# WHAT YOU HAVE TO DO
Within the entries below, the lines from the one with "transaction labelled with" through the one with "match level with" are to be set down exactly, both ends kept.

# RECORD EXTRACTS

(** Of the four declared risk levels LOW and MEDIUM pass the test of line
    313, HIGH and CRITICAL do not; but under the program's evaluator a
    transaction labelled with a declared level is handed to the agent's
    workflow only when that level is HIGH: labelled LOW, MEDIUM or CRITICAL
    it is approved automatically, with nothing written and nothing read. *)
Theorem declared_levels_routing (level : RiskLevel) (agent : Agent)
    (account : Account.t) (t : Transaction) (w : World) :
  (auto_approvable (RiskLevel_value level) = true <-> level = LOW \/ level = MEDIUM) /\
  process_transaction agent analyze_transaction_risk account (labelled level t) w
  = match level with
    | HIGH => human_confirmation agent (labelled HIGH t) w
    | _ =>
        (Ok (set_approval (set_risk t "low" []) "Auto-approval System"
               (now_iso w (clock w))),
         mkWorld (stdin w) (now_iso w) (S (clock w)) (stream w) (unseen w) (inbox w))
    end.
Proof.
  split.
  - destruct level; cbn; intuition discriminate.
  - destruct level.
    1,2,4: now rewrite mock_step_other by reflexivity.
    now rewrite mock_step_high by reflexivity.
Qed.

(** The evaluator's verdict depends on the transaction alone, not on the
    account nor on the state of the world, which it leaves as it is; and it
    is stable: assessing again a transaction that carries its verdict (as
    lines 305-306 write it) gives the same verdict. *)
Theorem analyze_transaction_risk_stable (t : Transaction) :
  exists ra,
    (forall account w, analyze_transaction_risk t account w = (Ok ra, w)) /\
    (forall account w,
       analyze_transaction_risk
         (set_risk t (RiskAnalysis.risk_level ra) (RiskAnalysis.risk_factors ra))
         account w = (Ok ra, w)).
Proof.
  unfold analyze_transaction_risk.
  destruct (String.eqb (risk_level t) "high"); eexists; split; reflexivity.
Qed.

Lemma mock_step_verdict (agent : Agent) (account : Account.t)
    (t t1 : Transaction) (w w1 : World) :
  process_transaction agent analyze_transaction_risk account t w = (Ok t1, w1) ->
  risk_level t1 = (if labelled_high t then "high" else "low") /\
  risk_factors t1 = (if labelled_high t then risk_factors t else []).
Proof.
  intros H. unfold process_transaction in H.
  apply bind_ok in H as (ra & w0 & Hra & Hd).
  assert (Hv : RiskAnalysis.risk_level ra = (if labelled_high t then "high" else "low") /\
               RiskAnalysis.risk_factors ra
               = (if labelled_high t then risk_factors t else [])).
  { unfold analyze_transaction_risk, labelled_high in *.
    destruct (String.eqb (risk_level t) "high"); injection Hra as <- _; now split. }
  destruct Hv as [Hl Hf].
  destruct (dispose_cases _ _ _ _ _ _ Hd) as [-> | (who & date & ->)];
    cbn [risk_level risk_factors set_risk set_approval]; now split.
Qed.

(** Under an agent that relays, with at least as many lines on the
    keyboard as there are transactions labelled "high", the batch finishes:
    it returns as many transactions as it was given, has written one prompt
    and read one line for each transaction labelled "high", and leaves the
    other lines unread. *)
Theorem batch_finishes_with_enough_replies (agent : Agent) (account : Account.t)
    (ts : list Transaction) (w : World) :
  relays agent ->
  length (filter labelled_high ts) <= length (stdin w) ->
  exists ts' w',
    process_transactions agent analyze_transaction_risk account ts w = (Ok ts', w') /\
    length ts' = length ts /\
    stdin w' = skipn (length (filter labelled_high ts)) (stdin w) /\
    length (prompts (stream w'))
    = length (prompts (stream w)) + length (filter labelled_high ts).
Proof.
  intros Hrel. revert w. induction ts as [|t ts IH]; intros w Hn.
  - exists [], w. cbn. repeat split. lia.
  - cbn [process_transactions filter] in *. unfold bind at 1.
    destruct (labelled_high t) eqn:Hh.
    + cbn [length] in Hn.
      destruct (stdin w) as [|raw rest] eqn:Hin; [cbn in Hn; lia|].
      destruct (mock_step_high_reply agent account t w raw rest Hrel Hh Hin)
        as (t1 & w1 & -> & Hin1 & Hp1 & _).
      destruct (IH w1) as (ts' & w' & E & Hlen & Hin' & Hp').
      { rewrite Hin1. cbn in Hn. lia. }
      exists (t1 :: ts'), w'. unfold bind. rewrite E. cbn [ret length skipn].
      rewrite Hlen, Hin', Hin1, Hp', Hp1. repeat split. lia.
    + rewrite (mock_step_other _ _ _ _ Hh).
      destruct (IH (mkWorld (stdin w) (now_iso w) (S (clock w)) (stream w)
                      (unseen w) (inbox w)) Hn)
        as (ts' & w' & E & Hlen & Hin' & Hp').
      eexists (_ :: ts'), w'. unfold bind. rewrite E. cbn [ret length].
      rewrite Hlen, Hin', Hp'. repeat split.
Qed.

# RESULT OF THE TASK
    transaction labelled with a declared level is handed to the agent's
    workflow only when that level is HIGH: labelled LOW, MEDIUM or CRITICAL
    it is approved automatically, with nothing written and nothing read. *)
Theorem declared_levels_routing (level : RiskLevel) (agent : Agent)
    (account : Account.t) (t : Transaction) (w : World) :
  (auto_approvable (RiskLevel_value level) = true <-> level = LOW \/ level = MEDIUM) /\
  process_transaction agent analyze_transaction_risk account (labelled level t) w
  = match level with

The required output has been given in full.